AWS Elastic Block Store (EBS) Volume Snapshots are Not Public

Description:

Amazon Elastic Block Store (EBS) provides the ability to create snapshots of your volumes. These snapshots can be shared with other AWS accounts, or they can be made public, meaning that any AWS account can access them. While sharing can be useful in specific scenarios, making a snapshot public can expose sensitive data and configurations. Therefore, it's critical to ensure that EBS volume snapshots, especially those containing sensitive information, are not set to public.


Remediation:

1. Ensure EBS Volume Snapshots are Private:

AWS Management Console:
  • Navigate to the EC2 service in the AWS Console.
  • In the EC2 dashboard's left navigation pane, click on Snapshots.
  • Select the snapshot you want to check.
  • In the details pane, under the Permissions tab, ensure that the Public option is not selected.
  • If it's public, click on Edit and remove public access.
AWS CLI:

To check the permissions of a snapshot:

aws ec2 describe-snapshot-attribute --snapshot-id YOUR_SNAPSHOT_ID --attribute createVolumePermission

If the snapshot is public, remove the public access:

aws ec2 modify-snapshot-attribute --snapshot-id YOUR_SNAPSHOT_ID --attribute createVolumePermission --operation-type remove --group-names all
Terraform:

If you're using Terraform, ensure that the aws_ebs_snapshot resource doesn't have the all value for the snapshot_id attribute under the aws_ebs_snapshot_public data source.

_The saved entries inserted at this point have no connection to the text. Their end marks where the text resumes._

(** The two loops differ in nothing but the call of the callback: with a
    nil callback, or one that leaves the world as it is (one that only
    logs), [ExecuteWithRetryAndCallback] is [ExecuteWithRetry]. *)
Theorem ExecuteWithRetry_is_callback_free r operation onFailure w :
  (forall f, onFailure = Some f -> forall attempt err w', f attempt err w' = w') ->
  ExecuteWithRetryAndCallback r operation onFailure w = ExecuteWithRetry r operation w.
Proof.
  intros Hf. unfold ExecuteWithRetryAndCallback, ExecuteWithRetry.
  generalize (loop_tests r) 1 (InitialDelay r) w.
  intros fuel. induction fuel as [|fuel IH]; intros attempt delay w0; [reflexivity|].
  cbn [retry_loop callback_loop].
  destruct (attempt <=? MaxAttempts r); [|reflexivity].
  destruct (operation w0) as [[[e|]|msg] w1]; try reflexivity.
  assert (Hw : match onFailure with
               | Some f => f attempt (attempt_failed attempt) w1
               | None => w1 end = w1).
  { destruct onFailure as [f|] eqn:E; [apply (Hf f eq_refl) | reflexivity]. }
  rewrite Hw. destruct (attempt =? MaxAttempts r); [reflexivity|]. apply IH.
Qed.

(** What a run returns comes from the last invocation, except for the
    error: that one is made by the executor. *)
Lemma callback_loop_outcomes r operation onFailure (fuel : nat) :
  MaxAttempts r <= int64_max ->
  forall attempt delay w res w',
  1 <= attempt <= MaxAttempts r ->
  callback_loop r operation onFailure fuel attempt delay w = Some (res, w') ->
  match res with
  | Returns (Some e) => e = exhausted r
  | Returns None => exists w0, operation w0 = (Returns None, w')
  | Panics msg => exists w0, operation w0 = (Panics msg, w')
  end.
Proof.
  intros Hmax. induction fuel as [|fuel IH]; intros attempt delay w res w' Ha H;
    [discriminate|].
  cbn [callback_loop] in H.
  destruct (attempt <=? MaxAttempts r) eqn:E1; [|apply Z.leb_gt in E1; lia].
  destruct (operation w) as [[[e|]|msg] w1] eqn:Eo.
  - destruct (attempt =? MaxAttempts r) eqn:E2.
    + injection H as <- <-. reflexivity.
    + apply Z.eqb_neq in E2.
      rewrite wrap64_id in H by (unfold int64_range, int64_min, int64_max in *; lia).
      apply IH in H; [exact H | lia].
  - injection H as <- <-. exists w. exact Eo.
  - injection H as <- <-. exists w. exact Eo.
Qed.

(** For [1 <= MaxAttempts], whatever the operation does: both executors
    return; an error they return is "operation failed after N attempts",
    never an error of the operation; a nil or a panic is the outcome of
    an invocation of the operation, in the world that invocation left. *)
Theorem retry_outcomes r operation onFailure w :
  1 <= MaxAttempts r -> MaxAttempts r <= int64_max ->
  let from_operation (run : option (outcome (option error) * World U)) :=
    exists res w',
      run = Some (res, w')
      /\ match res with
         | Returns (Some e) =>
             e = String.append "operation failed after "
                   (String.append (fmt_d (MaxAttempts r)) " attempts")
         | Returns None => exists w0, operation w0 = (Returns None, w')
         | Panics msg => exists w0, operation w0 = (Panics msg, w')
         end in
  from_operation (ExecuteWithRetry r operation w)
  /\ from_operation (ExecuteWithRetryAndCallback r operation onFailure w).
Proof.
  intros H1 Hmax from_operation.
  assert (Hgen : forall cb, from_operation (ExecuteWithRetryAndCallback r operation cb w)).
  { intros cb.
    destruct (ExecuteWithRetryAndCallback_returns r operation cb w Hmax) as [[res w'] Hrun].
    exists res, w'. split; [exact Hrun|].
    apply (callback_loop_outcomes r operation cb (loop_tests r) Hmax 1 (InitialDelay r) w);
      [lia | exact Hrun]. }
  split; [|apply Hgen].
  unfold ExecuteWithRetry. rewrite retry_loop_nil_callback. apply (Hgen None).
Qed.

Lemma failure_reports_cons (first : Z) (n : nat) :
  failure_reports first (S n)
  = (first, attempt_failed first) :: failure_reports (first + 1) n.
Proof.
  unfold failure_reports. cbn [seq map]. rewrite Z.add_0_r. f_equal.
  rewrite <- seq_shift, map_map. apply map_ext. intros i.
  replace (first + Z.of_nat (S i)) with (first + 1 + Z.of_nat i) by lia. reflexivity.
Qed.

(** The loop from attempt [attempt] on: the callback is called once
    after each failed invocation, with the number of the attempt. *)
Lemma callback_loop_reports r operation f (calls : U -> nat)
    (log : U -> list (Z * error)) (fuel : nat) :
  MaxAttempts r <= int64_max ->
  counts_calls calls operation -> keeps_calls calls (Some f) ->
  records_failures log f -> keeps_log log operation ->
  forall attempt delay w res w',
  1 <= attempt <= MaxAttempts r ->
  callback_loop r operation (Some f) fuel attempt delay w = Some (res, w') ->
  exists n : nat,
    log (heap w') = log (heap w) ++ failure_reports attempt n
    /\ match res with
       | Returns (Some _) =>
           attempt + Z.of_nat n = MaxAttempts r + 1
           /\ calls (heap w') = (calls (heap w) + n)%nat
       | _ => calls (heap w') = (calls (heap w) + n + 1)%nat
       end.
Proof.
  intros Hmax Hcount Hkeep Hrec Hlog.
  induction fuel as [|fuel IH]; intros attempt delay w res w' Ha H; [discriminate|].
  cbn [callback_loop] in H.
  destruct (attempt <=? MaxAttempts r) eqn:E1; [|apply Z.leb_gt in E1; lia].
  pose proof (Hcount w) as Hc. pose proof (Hlog w) as Hl.
  destruct (operation w) as [[[e|]|msg] w1]; cbn [snd] in Hc, Hl.
  - pose proof (Hrec attempt (attempt_failed attempt) w1) as Hl2.
    pose proof (Hkeep f eq_refl attempt (attempt_failed attempt) w1) as Hc2.
    destruct (attempt =? MaxAttempts r) eqn:E2.
    + apply Z.eqb_eq in E2. injection H as <- <-. exists 1%nat.
      rewrite Hl2, Hl, Hc2, Hc. cbn. rewrite Z.add_0_r. split; [reflexivity|]. lia.
    + apply Z.eqb_neq in E2.
      rewrite wrap64_id in H by (unfold int64_range, int64_min, int64_max in *; lia).
      apply IH in H; [|lia]. destruct H as (n & Hn & Hres).
      exists (S n). cbn [time_Sleep heap] in Hn, Hres.
      rewrite failure_reports_cons, Hn, Hl2, Hl, <- app_assoc. split; [reflexivity|].
      rewrite Hc2, Hc in Hres. destruct res as [[e'|]|msg]; lia.
  - injection H as <- <-. exists 0%nat. rewrite Hl, app_nil_r. split; [reflexivity|]. lia.
  - injection H as <- <-. exists 0%nat. rewrite Hl, app_nil_r. split; [reflexivity|]. lia.
Qed.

data "aws_ebs_snapshot_public" "example" {
  most_recent = true

  filter {
    name   = "snapshot-id"
    values = [aws_ebs_snapshot.example.id]
  }

  # Ensure this doesn't exist:
  # owners = ["all"]
}

Recommendation:

Regularly review the permissions of your EBS snapshots to ensure they are not unintentionally made public. If you need to share a snapshot, consider sharing it with specific AWS account IDs rather than making it public. Implement AWS Config rules or custom CloudWatch Alarms to monitor and alert on any snapshots that are made public. Protecting your EBS snapshots from public access prevents unauthorized data access and potential data breaches, safeguarding your organization's data and reputation.